Burden of Treatment in Diabetes Rarely Addressed

Chances to offer options to improve adherence, satisfaction often missed in office visits

WEDNESDAY, Jan. 4 (HealthDay News) -- Although the burden of diabetes treatments is discussed in more than 90 percent of primary care office visits, problem-solving efforts are made in only about one-third of cases, according to a study published in the January issue of Diabetes Care.

Krista Bohlen, Pharm.D., of the Mayo Clinic in Rochester, Minn., and colleagues used videographic analysis to evaluate whether patients with type 2 diabetes participating in a clinical trial discussed the high burden of treatment (BOT) with their clinicians and, if so, how these concerns were addressed. BOT was defined as treatment-related effects that limit the ability to participate in activities and tasks that are crucial to quality of life and that are not attributable to underlying disease. Two raters identified discussions in four separate domains, including access to timely, convenient, or affordable treatment; treatment administration concerns; unwanted or unintended consequences of treatment; and trouble monitoring the safe and effective use of the medication or following its ongoing effects.
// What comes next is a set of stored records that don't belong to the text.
(** The calls the program makes. A generated token is one the store does not
    hold, a registered one is new or the one it replaces, the stored service
    tokens are distinct and none is a conversation token, and a session is
    always named with the agent it belongs to. *)
Inductive store_step : SessionTokenStore → SessionTokenStore → Prop :=
| step_issue s gen a k d :
    (∀ tok, gen = Some tok → tokens s !! tok = None) → owned a k →
    store_step s (Issue s gen a k d).1
| step_register s tok a k d :
    tokens s !! tok = None ∨ bySess s !! k = Some tok → owned a k →
    store_step s (Register s tok a k d)
| step_register_service s tok a d :
    tokens s !! tok = None ∨ bySvc s !! a = Some tok → owned a (BuildAgentMainSessionKey a) →
    store_step s (RegisterService s tok a d)
| step_sync s m dirs :
    (∀ a a' t, m !! a = Some t → m !! a' = Some t → a = a') →
    (∀ a t k, m !! a = Some t → bySess s !! k ≠ Some t) →
    (∀ a t, m !! a = Some t → owned a (BuildAgentMainSessionKey a)) →
    store_step s (SyncServiceTokens s m dirs)
| step_source s k chan chat : store_step s (SetSource s k chan chat)
| step_depth s k d : store_step s (SetDepth s k d)
| step_scope s k chain : store_step s (SetTurnScope s k chain)
| step_home s fn : store_step s (SetHomeResolver s fn)
| step_revoke s k : store_step s (Revoke s k)
| step_revoke_agent s a : store_step s (RevokeAgent s a).

Definition store_reachable s : Prop := rtc store_step newSessionTokenStore s.

(** Every index entry names a record of its session or agent, every record has
    its index entry, no token is in both indexes, and a service token's record
    is as registered: pinned, at depth 0 and without an ask chain. *)
Record store_inv s : Prop := {
  i_sess : ∀ k t, bySess s !! k = Some t →
    ∃ r, tokens s !! t = Some r ∧ sessionKey r = k ∧ hashed r = false;
  i_svc : ∀ a t, bySvc s !! a = Some t →
    ∃ d h, tokens s !! t = Some (pinned_record a (BuildAgentMainSessionKey a) d h);
  i_idx : ∀ t r, tokens s !! t = Some r →
    bySess s !! sessionKey r = Some t ∨ bySvc s !! agentID r = Some t;
  i_disj : ∀ k a t, bySess s !! k = Some t → bySvc s !! a ≠ Some t;
  i_owner : ∀ t r, tokens s !! t = Some r → owned (agentID r) (sessionKey r)
}.

Lemma i_sess_inj s k k' t :
  store_inv s → bySess s !! k = Some t → bySess s !! k' = Some t → k = k'.
Proof. intros Hs (? & ? & <- & _)%(i_sess _ Hs) (? & ? & <- & _)%(i_sess _ Hs). congruence. Qed.

Lemma i_svc_inj s a a' t :
  store_inv s → bySvc s !! a = Some t → bySvc s !! a' = Some t → a = a'.
Proof. intros Hs (? & ? & Ht)%(i_svc _ Hs) (? & ? & Ht')%(i_svc _ Hs). unfold pinned_record in *. congruence. Qed.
The researchers found that, in videographic analysis of 46 primary care office visits, BOT was discussed in 93.5 percent of the visits. Patients initiated these discussions more than half the time (55 percent). As often as these discussions took place, however, the patient's BOT was only unambiguously addressed in 30 percent of cases, representing missed opportunities to address important issues that can affect patient adherence and satisfaction with diabetes treatments.

"Patients with diabetes routinely discuss BOT with clinicians but often with no effect. In the context of diabetes and other chronic diseases, this represents lost opportunities to offset preventable nonadherence, costs, and poorer quality of life for patients. As we progress toward providing minimally disruptive medicine, clinicians may need education on strategies for discussing and addressing BOT with patients," the authors write.